--- EXERCISE INPUTS ---

(** The whole run, in nine steps: thread 0 is woken when thread 1 leaves. *)
Lemma ta_calls_return_witness : exists l ts,
  nsteps step 9 (idle two_contexts, start <$> two_threads) (l, ts) /\ (9 <= total (start <$> two_threads))%nat /\ Forall finished ts.
Proof.
  assert (Hr : exists l ts, nsteps step 9 (idle two_contexts, start <$> two_threads) (l, ts) /\ (forall s', ~ step (l, ts) s')).
  { do 2 eexists. split.
    - nturn 1%nat. nturn 0%nat. nturn 0%nat. nturn 1%nat. nturn 0%nat. nturn 0%nat. nturn 0%nat. nturn 0%nat. nturn 0%nat. constructor.
    - intros s' Hs. inversion Hs as [? ? ? ? i t t' sig Hi Hrun _]; subst.
      destruct i as [|[|i]]; [injection Hi as <-; done|injection Hi as <-; done|done]. }
  destruct Hr as (l & ts & Hr & Hno). exists l, ts. split; [exact Hr|].
  destruct (ta_calls_return two_contexts (fun _ => None) two_threads 9 l ts) as [H1 H2].
  - apply two_creators.
  - vm_compute. reflexivity.
  - repeat constructor.
  - exact Hr.
  - split; [exact H1|]. apply (H2 Hno).
Defined.

(** An application that opens a session with its own instance stops the core: the
    open is refused ("deadlock avoided"), and closing the session that was refused
    enters the busy context once more, which panics. *)
Lemma own_instance_panics : exists l t,
  rtc step (idle two_contexts, [start [Call Enter 0 [Call Open 0 []]]]) (l, [t]) /\ doing t = Stopped Panic.
Proof. do 2 eexists. split; [turn 0%nat; turn 0%nat; turn 0%nat; reflexivity|reflexivity]. Qed.

End TaLocks.
(* ===== verification/Csudma.v ===== *)
(** * The CSU DMA driver of OP-TEE

    core/drivers/zynqmp_csudma.c and its header.  A channel moves words between
    memory and the secure stream switch of the configuration security unit.
    Cache maintenance is assembly: [cache_op_inner] is a call, [cache_op_outer]
    is empty on this platform. *)

From S2P Require Import Prelude Machine Trace TeeCore.
From Stdlib Require Import String.
From stdpp Require Import strings.
Import TeeCore.
#[local] Open Scope Z_scope.
#[local] Open Scope c_scope.

Module Csudma.

Definition CSUDMA_ADDR_OFFSET : Z := 0x00.
Definition CSUDMA_SIZE_OFFSET : Z := 0x04.
Definition CSUDMA_CTRL_OFFSET : Z := 0x0C.
Definition CSUDMA_CRC_OFFSET : Z := 0x10.
Definition CSUDMA_I_STS_OFFSET : Z := 0x14.
Definition CSUDMA_ADDR_MSB_OFFSET : Z := 0x28.
Definition CSUDMA_OFFSET_DIFF : Z := 0x0800.
Definition CSUDMA_ADDR_MASK : Z := GENMASK_32 31 2.
Definition CSUDMA_ADDR_MSB_SHIFT : Z := 32.
Definition CSUDMA_CTRL_ENDIAN_MASK : Z := BIT 23.
Definition CSUDMA_IXR_DONE_MASK : Z := BIT 1.
Definition CSUDMA_IXR_SRC_MASK : Z := GENMASK_32 6 0.
Definition CSUDMA_IXR_DST_MASK : Z := GENMASK_32 7 1.
Definition CSUDMA_DONE_TIMEOUT_USEC : Z := 3000000.
Definition ZYNQMP_CSUDMA_ALIGN : Z := 8.
Definition ZYNQMP_CSUDMA_MIN_SIZE : Z := 16.

Inductive zynqmp_csudma_channel := ZYNQMP_CSUDMA_SRC_CHANNEL | ZYNQMP_CSUDMA_DST_CHANNEL.
#[export] Instance channel_eq_dec : EqDecision zynqmp_csudma_channel.
Proof. solve_decision. Defined.

Definition DCACHE_AREA_CLEAN : Z := 1.
Definition DCACHE_AREA_INVALIDATE : Z := 3.

Section Ops.
Context `{E : Env} `{MM : CoreMmu} {V : Type}.

Definition csudma_va : Z := core_mmu_get_va CSUDMA_BASE CSUDMA_SIZE.

(** [if (channel == ZYNQMP_CSUDMA_DST_CHANNEL) dma += CSUDMA_OFFSET_DIFF] *)
Definition channel_base (channel : zynqmp_csudma_channel) : Z :=
  match channel with
  | ZYNQMP_CSUDMA_SRC_CHANNEL => csudma_va
  | ZYNQMP_CSUDMA_DST_CHANNEL => csudma_va + CSUDMA_OFFSET_DIFF
  end.

Definition csudma_clear_intr (channel : zynqmp_csudma_channel) (mask : Z) : M V unit :=
  let val := match channel with
             | ZYNQMP_CSUDMA_DST_CHANNEL => CSUDMA_IXR_DST_MASK
             | ZYNQMP_CSUDMA_SRC_CHANNEL => CSUDMA_IXR_SRC_MASK
             end in
  io_write32 (channel_base channel + CSUDMA_I_STS_OFFSET) (val .& mask).

Definition zynqmp_csudma_sync (channel : zynqmp_csudma_channel) : M V Z :=
  tref <- timeout_init_us CSUDMA_DONE_TIMEOUT_USEC ;;
  if csudma_va =? 0 then ret TEE_ERROR_GENERIC
  else
    let dma := channel_base channel in
    r <- poll_until poll_bound tref (dma + CSUDMA_I_STS_OFFSET)
           (fun status => (status .& CSUDMA_IXR_DONE_MASK) =? CSUDMA_IXR_DONE_MASK) ;;
    match r with
    | Some _ =>
        _ <- io_read32 (dma + CSUDMA_CRC_OFFSET) ;;
        csudma_clear_intr channel CSUDMA_IXR_DONE_MASK ;;
        ret TEE_SUCCESS
    | None => ret TEE_ERROR_GENERIC
    end.

Definition zynqmp_csudma_prepare (channel : zynqmp_csudma_channel) : M V Z :=
  if csudma_va =? 0 then ret TEE_ERROR_GENERIC
  else
    io_setbits32 (channel_base channel + CSUDMA_CTRL_OFFSET) CSUDMA_CTRL_ENDIAN_MASK ;;
    ret TEE_SUCCESS.

Definition zynqmp_csudma_unprepare (channel : zynqmp_csudma_channel) : M V Z :=
  if csudma_va =? 0 then ret TEE_ERROR_GENERIC
  else
    io_clrbits32 (channel_base channel + CSUDMA_CTRL_OFFSET) CSUDMA_CTRL_ENDIAN_MASK ;;
    ret TEE_SUCCESS.

Definition zynqmp_csudma_transfer (channel : zynqmp_csudma_channel) (addr len notify : Z) : M V Z :=
  let phys := virt_to_phys addr in
  if csudma_va =? 0 then ret TEE_ERROR_GENERIC
  else if negb (len mod 4 =? 0) then ret TEE_ERROR_BAD_PARAMETERS
  else if negb (IS_ALIGNED phys ZYNQMP_CSUDMA_ALIGN) then ret TEE_ERROR_BAD_PARAMETERS
  else
    let dma := channel_base channel in
    let op := match channel with
              | ZYNQMP_CSUDMA_DST_CHANNEL => DCACHE_AREA_INVALIDATE
              | ZYNQMP_CSUDMA_SRC_CHANNEL => DCACHE_AREA_CLEAN
              end in
    _ <- ext_call "cache_op_inner" [op; addr; len] ;;
    io_write32 (dma + CSUDMA_CRC_OFFSET) 0 ;;
    io_write32 (dma + CSUDMA_ADDR_OFFSET) (phys .& CSUDMA_ADDR_MASK) ;;
    io_write32 (dma + CSUDMA_ADDR_MSB_OFFSET) (u32 (phys .>> CSUDMA_ADDR_MSB_SHIFT)) ;;
    io_write32 (dma + CSUDMA_SIZE_OFFSET) (len .| u8 notify) ;;
    ret TEE_SUCCESS.

(** ** Contracts *)

(** What a transfer that is accepted does, in order. *)
Definition transfer_trace (channel : zynqmp_csudma_channel) (addr len notify : Z)
    (tr : list event) : Prop :=
  let dma := channel_base channel in
  exists op c, tr =
    [EvCall "cache_op_inner" [op; addr; len] c;
     EvWr W32 (dma + CSUDMA_CRC_OFFSET) 0;
     EvWr W32 (dma + CSUDMA_ADDR_OFFSET) (u32 (virt_to_phys addr .& CSUDMA_ADDR_MASK));
     EvWr W32 (dma + CSUDMA_ADDR_MSB_OFFSET) (u32 (u32 (virt_to_phys addr .>> 32)));
     EvWr W32 (dma + CSUDMA_SIZE_OFFSET) (u32 (len .| u8 notify))].

Definition transfer_code (addr len : Z) : Z :=
  if csudma_va =? 0 then TEE_ERROR_GENERIC
  else if (len mod 4 =? 0) && IS_ALIGNED (virt_to_phys addr) ZYNQMP_CSUDMA_ALIGN then TEE_SUCCESS
  else TEE_ERROR_BAD_PARAMETERS.

Lemma transfer_yields P channel addr len notify :
  yields P (zynqmp_csudma_transfer channel addr len notify) (fun r tr v =>
    (r = transfer_code addr len /\
     if r =? TEE_SUCCESS then transfer_trace channel addr len notify tr else tr = []) /\ P v).
Proof.
  unfold zynqmp_csudma_transfer, transfer_code, io_write32.
  apply yields_if; intros H0.
  { apply yields_ret. by rewrite H0. }
  apply yields_if; intros Hl; [apply yields_ret; intros v Hv; rewrite H0; apply negb_true_iff in Hl;
    by rewrite Hl|]. apply negb_false_iff in Hl.
  apply yields_if; intros Ha; [apply yields_ret; intros v Hv; rewrite H0, Hl; apply negb_true_iff in Ha;
    by rewrite Ha|]. apply negb_false_iff in Ha.
  yield. apply yields_ret. intros v Hv. rewrite H0, Hl, Ha. split; [|done]. split; [done|].
  by eexists _, _.
Qed.

(** Which status of the interrupt register ends a wait. *)
Definition dma_done (status : Z) : bool :=
  (status .& CSUDMA_IXR_DONE_MASK) =? CSUDMA_IXR_DONE_MASK.

(** A wait that has seen the transfer done, and acknowledged it. *)
Definition sync_trace (channel : zynqmp_csudma_channel) (tr : list event) : Prop :=
  let dma := channel_base channel in
  exists t0 t1 z c val, Forall timer_read t0 /\
    poll_trace (dma + CSUDMA_I_STS_OFFSET) dma_done (Some z) t1 /\
    tr = t0 ++ t1 ++ [EvRd W32 (dma + CSUDMA_CRC_OFFSET) c; EvWr W32 (dma + CSUDMA_I_STS_OFFSET) val].

Lemma sync_yields P channel :
  yields P (zynqmp_csudma_sync channel) (fun r tr v =>
    (r = TEE_SUCCESS \/ r = TEE_ERROR_GENERIC) /\ (r = TEE_SUCCESS -> sync_trace channel tr) /\ P v).
Proof.
  unfold zynqmp_csudma_sync, csudma_clear_intr, io_read32, io_write32.
  eapply yields_seq; [apply timeout_init_yields|]. intros tref t0 Ht0.
  apply yields_if; intros H0; [apply yields_ret; intros v Hv; split; [by right|done]|].
  eapply yields_seq; [apply poll_until_yields|]. intros [z|] t1 Ht1.
  - yield. apply yields_ret. intros v Hv. split; [by left|]. split; [|done]. intros _.
    by eexists t0, t1, z, _, _.
  - apply yields_ret. intros v Hv. split; [by right|done].
Qed.

(** ** The jobs the source channel is given *)

Definition job_reg (a : Z) : bool :=
  (a =? csudma_va + CSUDMA_ADDR_OFFSET) || (a =? csudma_va + CSUDMA_ADDR_MSB_OFFSET) ||
  (a =? csudma_va + CSUDMA_SIZE_OFFSET).
Definition job_write (e : event) : option (Z * Z) :=
  match e with EvWr W32 a z => if job_reg a then Some (a, z) else None | _ => None end.
Definition jobs (tr : list event) : list (Z * Z) := omap job_write tr.

(** The register writes of one job: address, its upper part, and the size, which
    starts it. *)
Definition job (addr len notify : Z) : list (Z * Z) :=
  [(csudma_va + CSUDMA_ADDR_OFFSET, u32 (virt_to_phys addr .& CSUDMA_ADDR_MASK));
   (csudma_va + CSUDMA_ADDR_MSB_OFFSET, u32 (u32 (virt_to_phys addr .>> 32)));
   (csudma_va + CSUDMA_SIZE_OFFSET, u32 (len .| u8 notify))].

Lemma jobs_app t1 t2 : jobs (t1 ++ t2) = jobs t1 ++ jobs t2.
Proof. apply omap_app. Qed.

(** Events that are no job. *)
Definition no_job (e : event) : Prop := job_write e = None.

Lemma jobs_none tr : Forall no_job tr -> jobs tr = [].
Proof. induction 1 as [|e tr He _ IH]; [done|]. simpl. by rewrite He. Qed.

Lemma timer_no_job e : timer_read e -> no_job e.
Proof. by intros [[r ->]|[r ->]]. Qed.

Lemma read_no_job w a z : no_job (EvRd w a z).
Proof. done. Qed.

Lemma write_no_job a z : job_reg a = false -> no_job (EvWr W32 a z).
Proof. unfold no_job. simpl. by intros ->. Qed.

Lemma poll_trace_forall (F : event -> Prop) addr good r tr :
  (forall c, F (EvCall "read_cntpct" [] c)) -> (forall z, F (EvRd W32 addr z)) ->
  poll_trace addr good r tr -> Forall F tr.
Proof.
  intros Hc Hr (turns & c & Ht & Htr).
  assert (HF : Forall F (concat turns)).
  { clear Htr. induction Ht as [|t ts (c' & z & -> & _) _ IH]; simpl; [constructor|].
    constructor; [apply Hc|]. constructor; [apply Hr|done]. }
  destruct r as [z|]; [destruct Htr as [-> _]|rewrite Htr]; apply Forall_app; split; try done.
  - constructor; [apply Hc|]. constructor; [apply Hr|done].
  - constructor; [apply Hc|done].
Qed.

Lemma sync_jobs tr : sync_trace ZYNQMP_CSUDMA_SRC_CHANNEL tr -> jobs tr = [].
Proof.
  intros (t0 & t1 & z & c & val & H0 & H1 & ->). apply jobs_none. apply Forall_app. split.
  { eapply Forall_impl; [exact H0|apply timer_no_job]. }
  apply Forall_app. split; [by eapply poll_trace_forall|].
  apply Forall_cons_2; [done|]. apply Forall_cons_2; [|done]. apply write_no_job.
  unfold job_reg, channel_base, CSUDMA_I_STS_OFFSET, CSUDMA_ADDR_OFFSET, CSUDMA_ADDR_MSB_OFFSET,
    CSUDMA_SIZE_OFFSET. rewrite !(proj2 (Z.eqb_neq _ _)) by lia. done.
Qed.

Lemma transfer_jobs addr len notify tr :
  transfer_trace ZYNQMP_CSUDMA_SRC_CHANNEL addr len notify tr -> jobs tr = job addr len notify.
Proof.
  intros (op & c & ->). unfold jobs, job, job_write, job_reg, channel_base, CSUDMA_CRC_OFFSET,
    CSUDMA_ADDR_OFFSET, CSUDMA_ADDR_MSB_OFFSET, CSUDMA_SIZE_OFFSET. cbn [omap list_omap].
  rewrite (proj2 (Z.eqb_neq (csudma_va + 16) (csudma_va + 0))),
    (proj2 (Z.eqb_neq (csudma_va + 16) (csudma_va + 40))),
    (proj2 (Z.eqb_neq (csudma_va + 16) (csudma_va + 4))) by lia.
  rewrite !Z.eqb_refl, !orb_true_r. done.
Qed.

(** The address registers together hold the address, and the size register the
    size with the flag. *)
Lemma job_address addr : 0 <= virt_to_phys addr < 2 ^ 64 ->
  IS_ALIGNED (virt_to_phys addr) ZYNQMP_CSUDMA_ALIGN = true ->
  u32 (virt_to_phys addr .& CSUDMA_ADDR_MASK) + 2 ^ 32 * u32 (u32 (virt_to_phys addr .>> 32)) =
  virt_to_phys addr.
Proof.
  generalize (virt_to_phys addr). intros a Ha Hal. unfold IS_ALIGNED, ZYNQMP_CSUDMA_ALIGN in Hal.
  apply Z.eqb_eq in Hal. change (8 - 1) with (2 ^ 3 - 1) in Hal. rewrite land_low in Hal by lia.
  assert (Hm : a .& CSUDMA_ADDR_MASK = a mod 2 ^ 32).
  { rewrite <- (land_low a 32) by lia. apply Z.bits_inj'. intros i Hi. rewrite !Z.land_spec.
    destruct (decide (i < 2)) as [Hlt|].
    - assert (Z.testbit a i = false) as ->; [|done].
      rewrite <- (Z.mod_pow2_bits_low a 3) by lia. rewrite Hal. apply Z.bits_0.
    - f_equal. change CSUDMA_ADDR_MASK with (Z.ldiff (2 ^ 32 - 1) 3). rewrite Z.ldiff_spec.
      change 3 with (Z.ones 2). rewrite Z.ones_spec_high by lia. apply andb_true_r. }
  rewrite Hm, shiftr_div, u32_u32 by lia. unfold u32. rewrite Z.mod_mod by lia.
  rewrite (Z.mod_small (a / 2 ^ 32)).
  - pose proof (Z.div_mod a (2 ^ 32)). lia.
  - split; [apply Z.div_pos; lia|]. apply Z.div_lt_upper_bound; lia.
Qed.

(** ** The driver returns *)

Lemma transfer_calm ch addr len notify : calm (V := V) (zynqmp_csudma_transfer ch addr len notify).
Proof. unfold zynqmp_csudma_transfer, io_write32. calm_walk. Qed.

Lemma prepare_calm ch : calm (V := V) (zynqmp_csudma_prepare ch).
Proof. unfold zynqmp_csudma_prepare, io_setbits32, io_read32, io_write32. calm_walk. Qed.

Lemma unprepare_calm ch : calm (V := V) (zynqmp_csudma_unprepare ch).
Proof. unfold zynqmp_csudma_unprepare, io_clrbits32, io_read32, io_write32. calm_walk. Qed.

Lemma sync_calm ch :
  (forall d, ready_within poll_bound (channel_base ch + CSUDMA_I_STS_OFFSET) dma_done d) ->
  calm (V := V) (zynqmp_csudma_sync ch).
Proof.
  intros Hr. unfold zynqmp_csudma_sync, csudma_clear_intr, io_read32, io_write32. calm_walk.
  by apply calm_poll.
Qed.

(** ** Every event of the driver is one of its registers

    [F] allows calls, reads and the writes to the region. *)
Section Events.
Context (P : V -> Prop) (F : event -> Prop).
Hypothesis HFc : forall f args r, F (EvCall f args r).
Hypothesis HFr : forall w a z, F (EvRd w a z).
Hypothesis HFw : forall off z, 0 <= off < CSUDMA_SIZE -> F (EvWr W32 (csudma_va + off) z).

Lemma channel_write ch off z : 0 <= off < CSUDMA_OFFSET_DIFF -> F (EvWr W32 (channel_base ch + off) z).
Proof.
  intros Ho. unfold channel_base. destruct ch; rewrite <- ?Z.add_assoc; apply HFw;
    unfold CSUDMA_SIZE, CSUDMA_OFFSET_DIFF in *; lia.
Qed.

Lemma transfer_under ch addr len notify :
  respects (under P F) (zynqmp_csudma_transfer ch addr len notify).
Proof.
  unfold zynqmp_csudma_transfer, io_write32. under_walk; [apply HFc|..]; by apply channel_write.
Qed.

Lemma sync_under ch : respects (under P F) (zynqmp_csudma_sync ch).
Proof.
  unfold zynqmp_csudma_sync, csudma_clear_intr, io_read32, io_write32. under_walk.
  - apply timeout_init_respects; [apply _|]. intros f. apply under_call, HFc.
  - apply poll_until_respects; [apply _|..]; [intros f; apply under_call, HFc|apply under_read, HFr].
  - apply HFr.
  - by apply channel_write.
Qed.

Lemma prepare_under ch : respects (under P F) (zynqmp_csudma_prepare ch).
Proof.
  unfold zynqmp_csudma_prepare, io_setbits32, io_read32, io_write32.
  under_walk; [apply HFr|by apply channel_write].
Qed.

Lemma unprepare_under ch : respects (under P F) (zynqmp_csudma_unprepare ch).
Proof.
  unfold zynqmp_csudma_unprepare, io_clrbits32, io_read32, io_write32.
  under_walk; [apply HFr|by apply channel_write].
Qed.

End Events.

End Ops.

End Csudma.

---

WORK ITEM: Please state how many lines in the data contain the word "session", giving only that number.

SOLVED PROBLEM: 2